Zelda spent a little time helping the Gerudo clean out the inside of Vah Nabooris. Orders had already been made to pack supplies and ready a return assault to retake Gerudo Valley before word of the Yiga assault’s failure reached the forces harassing the Hylians. 

They ate war rations left by the Yiga, and helped load goods. Not soon after, Link and Zelda both heard that they wouldn’t be leaving for another four hours still, a couple hours before high noon, and both looked at each other. 
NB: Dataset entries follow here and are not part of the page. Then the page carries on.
(* ===== verification/NativeFacts.v ===== *)
(** * Leases of the native file interface

    Of all the prepares of a file only the latest can be committed, once, for
    exactly what it checked; and a commit whose bytes are on disk keeps index
    and disk in agreement. *)

From stdpp Require Import prelude strings list gmap sorting.
From Stdlib Require Import ZArith Lia.
From S2P Require Import Prelude PyDict PyBytes Sha256 PyValue FileStore FileFacts FileOps FileTheorems NativeFiles.

Module NativeThm.
Import Files FileInv FileOps FileThm NativeFiles.

(** ** Requests *)

Definition native_op (request : odict string pyval) : string := match dget "op" request with VStr o => o | _ => "" end.

(** What an accepted [prepare] or [commit] has checked. *)
Record checked (user : string) (request : odict string pyval) (s : FileStore) (i : string) (r : Row) (refs : list chunk_ref)
    (ws : list (Z * string)) : Prop := {
  ck_id : dget "id" request = VStr i;
  ck_row : od_get i (files s) = Some r;
  ck_owner : owner r = user;
  ck_state : state r = Uploading;
  ck_refs : exists l, dget "chunks" request = VList l /\ check_refs s i r [] l = Ok (refs, ws)
}.
(** C29: when the control connection ends, for whatever reason and after
    whatever lines, every native connection is gone, no session is left
    attached to a transport, and the server is told to stop unless it was
    stopping already. *)
Theorem eof_detaches_all lines s (Hs : plane_inv s) :
  let s' := fst (_read lines s) in
  snd (_read lines s) = Ok tt /\ native_connections (native s') = [] /\ stopping (native s') = true /\ (forall r, attached_to r s' = None) /\
  (stopping (native s) = false -> server_stop (native s') = true).
Proof.
  unfold _read, finally. set (loop := try_catch _ _ _).
  assert (preserves plane_inv loop) as Hl.
  { apply preserves_try; [apply preserves_iterM; intros line|intros e; apply preserves_ret]. apply preserves_bind; [apply preserves_gets|].
    intros n. destruct (stopping n); [apply preserves_ret|apply read_line_preserves]. }
  assert (snd (loop s) = Ok tt) as Hok.
  { unfold loop, try_catch. by destruct (iterM _ lines s) as [x [[]|e]]. }
  assert (moves (stays running_flag) loop) as Hrun by (unfold loop; repeat (moves_step || apply running_read_line)). specialize (Hrun s).
  specialize (Hl s Hs). destruct (loop s) as [s1 r]. cbn [fst snd] in *. subst r.
  destruct (reader_ended_all s1) as (Ho & Hst & Hc & Hstop). pose proof (reader_ended_preserves s1 Hl) as [_ _ _ _ Ha].
  destruct (reader_ended s1) as [s2 o]. cbn [fst snd] in *. subst o. cbn [fst snd]. split; [done|]. split; [done|]. split; [done|].
  split; [|intros E; apply Hstop; by rewrite Hrun].
  intros x. destruct (attached_to x s2) as [t|] eqn:E; [|done]. destruct (Ha x t E) as (i & Hi & _). by rewrite Hc in Hi.
Qed.
Section requests.
Context (Hhandlers : forall name h, message_handlers !! name = Some h -> forall c v, preserves plane_inv (h c v)).
Context (Helse : forall k s, plane_inv s -> plane_inv (elsewhere k s)).

Lemma message_preserves t r lane mid payload : preserves plane_inv (handle_application_message message_handlers t r lane mid payload).
Proof.
  intros s Hs. destruct (message_cases t r lane mid payload s) as [[e E]|(name & h & c & v & Hh & E)]; rewrite E; [done|by eapply Hhandlers].
Qed.

Lemma deliver_preserves t r rq : preserves plane_inv (deliver message_handlers t r rq).
Proof.
  intros s Hs. unfold deliver. destruct (str_item rq "messageId") as [mid|]; [|done]. destruct (str_item rq "lane") as [lane|]; [|done].
  rewrite (bind_ok (lift (Ok mid)) _ s s mid eq_refl), (bind_ok (lift (Ok lane)) _ s s lane eq_refl), (bind_ok (gets native) _ s s _ eq_refl).
  cbv zeta. destruct (_ || _) eqn:Hb; [done|]. apply orb_false_iff in Hb as [Hl _]. apply Nat.leb_gt in Hl.
  destruct (getitem rq "id") as [id|]; [|done]. rewrite (bind_ok (lift (Ok id)) _ s s id eq_refl).
  set (add := in_native _). assert (plane_inv (fst (add s))) as Ha.
  { apply (pending_inv t (fun x => od_set (lane, mid) id (nt_pending x))); [|done]. etrans; [apply od_length_set_le|]. unfold MAX_PENDING in *. lia. }
  rewrite (bind_ok add _ s (fst (add s)) tt eq_refl). destruct (getitem rq "metadata") as [m|]; [|done].
  unfold bind, lift. destruct (encode_application_payload m) as [payload|]; [|done]. by apply message_preserves.
Qed.

Lemma srv_preserves {B} (m : M (Server A) B) : preserves plane_inv m -> preserves (fun sl => plane_inv (fst sl)) (srv m).
Proof. intros Hm [s l] Hs. unfold srv, zoom. cbn [fst]. specialize (Hm s Hs). by destruct (m s). Qed.

Lemma srv_lift {B} (x : res B) sl : srv (lift x) sl = (sl, x) :> ((Server A * locals) * res B).
Proof. by destruct sl. Qed.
Wordlessly, in that way that long traveling companions do, they both realized they’d been pushing themselves as long as the other kept going. Zelda smiled, and Link muttered something about clean bedding. They both found a spot and slept. 

When Vah Nabooris started moving, Zelda bolted awake as fast as Link did, each grabbing for their weapons. Zelda’s heart raced with the fires in her dreams. “Relax, Hylians. You would do well to get more rest. It will take us about an hour at Nabooris’s best speed to make it to Twin Spectacle Peak,” Urbosa sounded far bolstered from her previous state, as Zelda realized the Gerudo chieftain was resting on a throned litter, made to be as comfortable as possible. 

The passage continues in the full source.